START Data shown

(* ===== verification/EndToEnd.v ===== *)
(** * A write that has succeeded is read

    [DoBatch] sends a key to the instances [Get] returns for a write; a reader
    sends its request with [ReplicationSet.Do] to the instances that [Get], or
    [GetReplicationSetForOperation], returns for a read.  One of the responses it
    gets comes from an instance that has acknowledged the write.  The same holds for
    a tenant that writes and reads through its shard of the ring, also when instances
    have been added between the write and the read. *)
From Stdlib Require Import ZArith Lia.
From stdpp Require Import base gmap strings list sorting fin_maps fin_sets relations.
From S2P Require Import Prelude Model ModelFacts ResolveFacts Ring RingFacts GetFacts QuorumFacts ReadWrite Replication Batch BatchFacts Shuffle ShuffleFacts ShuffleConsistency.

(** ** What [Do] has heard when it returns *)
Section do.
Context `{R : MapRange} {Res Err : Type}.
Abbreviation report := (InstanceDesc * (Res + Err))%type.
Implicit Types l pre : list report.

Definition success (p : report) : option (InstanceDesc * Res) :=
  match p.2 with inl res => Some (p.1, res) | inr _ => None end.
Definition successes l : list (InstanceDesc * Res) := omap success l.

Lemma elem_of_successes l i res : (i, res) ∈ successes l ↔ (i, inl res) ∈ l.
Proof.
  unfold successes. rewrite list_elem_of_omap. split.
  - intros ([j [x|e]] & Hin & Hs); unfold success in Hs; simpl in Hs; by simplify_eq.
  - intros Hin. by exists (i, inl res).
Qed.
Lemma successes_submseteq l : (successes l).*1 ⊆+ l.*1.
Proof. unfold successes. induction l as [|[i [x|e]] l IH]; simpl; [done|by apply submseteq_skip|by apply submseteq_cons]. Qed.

END Data shown
START Data shown

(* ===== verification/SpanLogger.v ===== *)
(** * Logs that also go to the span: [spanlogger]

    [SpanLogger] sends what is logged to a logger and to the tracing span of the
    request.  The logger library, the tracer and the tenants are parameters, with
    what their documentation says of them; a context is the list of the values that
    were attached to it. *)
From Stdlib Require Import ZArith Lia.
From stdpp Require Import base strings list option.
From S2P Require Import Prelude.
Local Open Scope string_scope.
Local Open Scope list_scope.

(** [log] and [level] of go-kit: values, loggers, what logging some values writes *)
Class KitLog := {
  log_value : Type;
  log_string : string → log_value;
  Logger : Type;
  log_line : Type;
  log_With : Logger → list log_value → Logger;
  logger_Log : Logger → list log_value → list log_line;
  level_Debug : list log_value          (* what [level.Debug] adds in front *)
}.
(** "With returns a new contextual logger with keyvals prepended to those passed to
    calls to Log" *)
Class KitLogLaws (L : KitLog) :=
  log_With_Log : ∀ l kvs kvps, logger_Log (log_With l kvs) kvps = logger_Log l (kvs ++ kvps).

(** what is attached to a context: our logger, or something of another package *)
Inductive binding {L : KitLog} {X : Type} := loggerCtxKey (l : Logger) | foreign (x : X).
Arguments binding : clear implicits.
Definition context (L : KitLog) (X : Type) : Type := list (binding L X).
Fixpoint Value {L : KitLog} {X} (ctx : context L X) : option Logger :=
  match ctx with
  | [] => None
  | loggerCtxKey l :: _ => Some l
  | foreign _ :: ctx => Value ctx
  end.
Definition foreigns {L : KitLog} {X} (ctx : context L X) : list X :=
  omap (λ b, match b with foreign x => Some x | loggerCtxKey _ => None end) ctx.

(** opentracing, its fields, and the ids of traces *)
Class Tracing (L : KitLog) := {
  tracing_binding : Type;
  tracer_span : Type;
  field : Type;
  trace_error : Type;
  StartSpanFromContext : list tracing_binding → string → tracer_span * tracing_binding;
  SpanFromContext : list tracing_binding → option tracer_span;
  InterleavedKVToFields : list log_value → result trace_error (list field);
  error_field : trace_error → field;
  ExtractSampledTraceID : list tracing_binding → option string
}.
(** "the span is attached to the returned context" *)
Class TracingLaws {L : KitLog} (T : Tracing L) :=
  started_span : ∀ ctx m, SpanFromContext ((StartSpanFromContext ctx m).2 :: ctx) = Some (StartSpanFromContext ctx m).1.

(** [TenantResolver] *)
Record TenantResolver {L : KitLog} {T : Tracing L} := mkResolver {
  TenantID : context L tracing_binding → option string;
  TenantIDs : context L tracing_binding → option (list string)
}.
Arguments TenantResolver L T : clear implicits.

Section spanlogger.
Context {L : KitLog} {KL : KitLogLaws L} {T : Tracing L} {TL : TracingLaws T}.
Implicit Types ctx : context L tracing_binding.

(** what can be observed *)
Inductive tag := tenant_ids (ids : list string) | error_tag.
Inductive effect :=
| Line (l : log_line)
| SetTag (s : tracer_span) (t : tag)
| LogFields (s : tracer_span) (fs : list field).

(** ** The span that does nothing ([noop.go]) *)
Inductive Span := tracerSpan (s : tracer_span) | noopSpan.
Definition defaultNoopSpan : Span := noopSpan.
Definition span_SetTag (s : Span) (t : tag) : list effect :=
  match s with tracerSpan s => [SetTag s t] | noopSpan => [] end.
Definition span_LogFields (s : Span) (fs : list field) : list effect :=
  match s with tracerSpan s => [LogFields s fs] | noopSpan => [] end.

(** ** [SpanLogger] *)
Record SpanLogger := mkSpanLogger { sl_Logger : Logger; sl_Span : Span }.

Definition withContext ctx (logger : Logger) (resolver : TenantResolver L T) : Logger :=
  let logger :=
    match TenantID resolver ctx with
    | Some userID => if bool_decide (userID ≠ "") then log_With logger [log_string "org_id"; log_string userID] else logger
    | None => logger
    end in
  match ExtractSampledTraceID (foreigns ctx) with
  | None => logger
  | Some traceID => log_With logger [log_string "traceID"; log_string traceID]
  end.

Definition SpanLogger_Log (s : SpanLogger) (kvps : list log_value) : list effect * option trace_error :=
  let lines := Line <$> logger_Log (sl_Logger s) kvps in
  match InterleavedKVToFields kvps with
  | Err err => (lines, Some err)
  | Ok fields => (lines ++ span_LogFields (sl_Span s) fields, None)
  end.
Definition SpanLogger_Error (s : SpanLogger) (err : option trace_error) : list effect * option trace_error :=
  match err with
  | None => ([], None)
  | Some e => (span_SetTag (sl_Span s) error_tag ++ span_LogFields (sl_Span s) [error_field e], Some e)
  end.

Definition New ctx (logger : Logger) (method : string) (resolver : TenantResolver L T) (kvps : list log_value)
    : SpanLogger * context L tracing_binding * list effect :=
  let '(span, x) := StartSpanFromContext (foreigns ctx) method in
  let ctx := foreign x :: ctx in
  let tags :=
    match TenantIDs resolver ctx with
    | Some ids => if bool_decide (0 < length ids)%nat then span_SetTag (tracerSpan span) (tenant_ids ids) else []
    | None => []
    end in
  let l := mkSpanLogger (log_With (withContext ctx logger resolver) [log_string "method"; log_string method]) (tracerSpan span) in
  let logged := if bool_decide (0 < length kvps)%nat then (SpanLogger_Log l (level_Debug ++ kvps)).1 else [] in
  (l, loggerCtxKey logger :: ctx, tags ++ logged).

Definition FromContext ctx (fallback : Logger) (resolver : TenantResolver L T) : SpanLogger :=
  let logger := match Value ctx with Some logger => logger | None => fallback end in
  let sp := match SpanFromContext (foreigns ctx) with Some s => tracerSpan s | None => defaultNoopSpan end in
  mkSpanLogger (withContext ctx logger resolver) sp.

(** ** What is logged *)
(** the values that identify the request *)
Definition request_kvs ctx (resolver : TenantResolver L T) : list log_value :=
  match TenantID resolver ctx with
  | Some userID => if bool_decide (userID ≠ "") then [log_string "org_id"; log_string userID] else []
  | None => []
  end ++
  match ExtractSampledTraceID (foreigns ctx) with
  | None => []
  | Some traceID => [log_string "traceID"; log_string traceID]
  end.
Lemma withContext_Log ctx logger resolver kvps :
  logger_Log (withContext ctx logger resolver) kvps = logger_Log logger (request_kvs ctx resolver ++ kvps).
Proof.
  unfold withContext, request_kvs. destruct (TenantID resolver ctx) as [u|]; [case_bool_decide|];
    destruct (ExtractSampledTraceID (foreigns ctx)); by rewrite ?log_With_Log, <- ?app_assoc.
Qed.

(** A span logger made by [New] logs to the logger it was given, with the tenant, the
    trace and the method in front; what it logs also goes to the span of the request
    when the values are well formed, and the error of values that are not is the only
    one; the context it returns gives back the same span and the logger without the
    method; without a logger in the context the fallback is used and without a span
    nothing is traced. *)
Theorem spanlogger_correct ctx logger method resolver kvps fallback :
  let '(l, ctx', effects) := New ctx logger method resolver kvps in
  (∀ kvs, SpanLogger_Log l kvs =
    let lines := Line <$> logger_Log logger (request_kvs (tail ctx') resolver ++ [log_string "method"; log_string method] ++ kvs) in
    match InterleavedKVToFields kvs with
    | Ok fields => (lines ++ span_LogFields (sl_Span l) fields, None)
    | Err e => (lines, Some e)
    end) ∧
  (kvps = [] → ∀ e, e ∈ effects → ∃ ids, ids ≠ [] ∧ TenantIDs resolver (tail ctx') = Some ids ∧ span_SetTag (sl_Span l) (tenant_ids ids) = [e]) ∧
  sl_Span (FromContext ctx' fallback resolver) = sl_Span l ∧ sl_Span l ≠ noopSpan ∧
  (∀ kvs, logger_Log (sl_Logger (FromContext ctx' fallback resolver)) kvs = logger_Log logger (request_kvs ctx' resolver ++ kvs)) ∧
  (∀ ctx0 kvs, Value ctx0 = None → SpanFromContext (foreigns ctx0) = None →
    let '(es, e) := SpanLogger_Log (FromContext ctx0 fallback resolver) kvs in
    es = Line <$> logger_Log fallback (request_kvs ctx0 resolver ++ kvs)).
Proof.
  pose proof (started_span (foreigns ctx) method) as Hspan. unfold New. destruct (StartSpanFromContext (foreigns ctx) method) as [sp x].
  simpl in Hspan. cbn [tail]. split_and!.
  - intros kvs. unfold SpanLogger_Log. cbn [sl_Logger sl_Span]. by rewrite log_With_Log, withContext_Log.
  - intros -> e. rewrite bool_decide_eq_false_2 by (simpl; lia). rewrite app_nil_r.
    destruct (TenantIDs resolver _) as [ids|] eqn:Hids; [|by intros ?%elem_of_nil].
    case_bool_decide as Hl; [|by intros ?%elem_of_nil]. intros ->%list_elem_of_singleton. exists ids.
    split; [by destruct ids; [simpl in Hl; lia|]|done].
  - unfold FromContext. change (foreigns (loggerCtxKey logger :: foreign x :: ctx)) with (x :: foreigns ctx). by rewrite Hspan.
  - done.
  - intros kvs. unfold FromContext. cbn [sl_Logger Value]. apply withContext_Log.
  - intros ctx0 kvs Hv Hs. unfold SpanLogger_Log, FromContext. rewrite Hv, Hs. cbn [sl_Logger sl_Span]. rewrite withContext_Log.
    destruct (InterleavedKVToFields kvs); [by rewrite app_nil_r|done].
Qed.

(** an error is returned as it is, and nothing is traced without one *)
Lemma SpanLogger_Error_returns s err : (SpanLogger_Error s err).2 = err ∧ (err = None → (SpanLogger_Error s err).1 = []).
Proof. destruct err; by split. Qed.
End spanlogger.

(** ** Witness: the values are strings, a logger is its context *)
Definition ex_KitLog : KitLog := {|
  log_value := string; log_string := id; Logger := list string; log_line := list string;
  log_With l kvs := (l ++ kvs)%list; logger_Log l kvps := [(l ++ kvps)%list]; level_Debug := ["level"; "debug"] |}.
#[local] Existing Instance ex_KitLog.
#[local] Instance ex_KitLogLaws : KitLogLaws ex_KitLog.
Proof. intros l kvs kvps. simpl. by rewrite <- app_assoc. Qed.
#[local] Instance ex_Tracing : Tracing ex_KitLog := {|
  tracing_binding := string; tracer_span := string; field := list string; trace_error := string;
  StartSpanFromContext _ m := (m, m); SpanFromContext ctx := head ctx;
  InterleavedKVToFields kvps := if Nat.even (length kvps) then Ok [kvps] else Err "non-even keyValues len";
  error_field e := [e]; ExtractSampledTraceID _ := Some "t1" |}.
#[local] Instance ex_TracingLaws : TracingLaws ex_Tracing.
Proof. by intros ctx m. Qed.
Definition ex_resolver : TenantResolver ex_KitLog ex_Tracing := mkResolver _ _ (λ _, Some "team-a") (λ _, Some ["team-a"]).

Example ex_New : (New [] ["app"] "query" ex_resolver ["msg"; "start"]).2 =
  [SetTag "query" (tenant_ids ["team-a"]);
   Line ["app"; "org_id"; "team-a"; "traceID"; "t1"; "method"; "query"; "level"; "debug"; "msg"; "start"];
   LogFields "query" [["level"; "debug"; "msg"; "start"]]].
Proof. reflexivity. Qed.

END Data shown
START Data shown

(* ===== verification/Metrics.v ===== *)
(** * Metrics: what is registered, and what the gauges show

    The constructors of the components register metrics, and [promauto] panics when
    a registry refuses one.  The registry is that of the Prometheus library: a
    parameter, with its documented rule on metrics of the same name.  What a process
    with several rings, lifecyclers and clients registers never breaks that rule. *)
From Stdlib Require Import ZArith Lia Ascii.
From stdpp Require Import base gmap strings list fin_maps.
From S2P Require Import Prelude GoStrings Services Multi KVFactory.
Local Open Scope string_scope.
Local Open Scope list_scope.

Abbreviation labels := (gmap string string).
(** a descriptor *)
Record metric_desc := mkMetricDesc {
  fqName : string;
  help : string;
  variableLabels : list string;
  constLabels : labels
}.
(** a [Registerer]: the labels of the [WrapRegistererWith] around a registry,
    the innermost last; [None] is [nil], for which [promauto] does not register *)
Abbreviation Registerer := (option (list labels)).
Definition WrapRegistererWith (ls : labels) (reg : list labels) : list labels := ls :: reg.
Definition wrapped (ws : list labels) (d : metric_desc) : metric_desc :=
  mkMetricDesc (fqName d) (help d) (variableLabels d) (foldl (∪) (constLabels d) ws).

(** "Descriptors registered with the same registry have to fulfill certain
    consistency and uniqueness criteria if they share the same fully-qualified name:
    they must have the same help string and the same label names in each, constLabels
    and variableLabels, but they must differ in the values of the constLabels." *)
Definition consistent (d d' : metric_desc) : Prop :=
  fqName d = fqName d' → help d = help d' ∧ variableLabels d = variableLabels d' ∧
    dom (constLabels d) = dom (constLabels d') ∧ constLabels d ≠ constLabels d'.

END Data shown

▶ **Activity**:
Reproducing the whole listing above is not the task. Copy exactly only the lines from the one with "(* ===== verification/EndToEnd.v ===== *)" to the one with "Section do.", both kept.

▶ **Exercise result**:
(* ===== verification/EndToEnd.v ===== *)
(** * A write that has succeeded is read

    [DoBatch] sends a key to the instances [Get] returns for a write; a reader
    sends its request with [ReplicationSet.Do] to the instances that [Get], or
    [GetReplicationSetForOperation], returns for a read.  One of the responses it
    gets comes from an instance that has acknowledged the write.  The same holds for
    a tenant that writes and reads through its shard of the ring, also when instances
    have been added between the write and the read. *)
From Stdlib Require Import ZArith Lia.
From stdpp Require Import base gmap strings list sorting fin_maps fin_sets relations.
From S2P Require Import Prelude Model ModelFacts ResolveFacts Ring RingFacts GetFacts QuorumFacts ReadWrite Replication Batch BatchFacts Shuffle ShuffleFacts ShuffleConsistency.

(** ** What [Do] has heard when it returns *)
Section do.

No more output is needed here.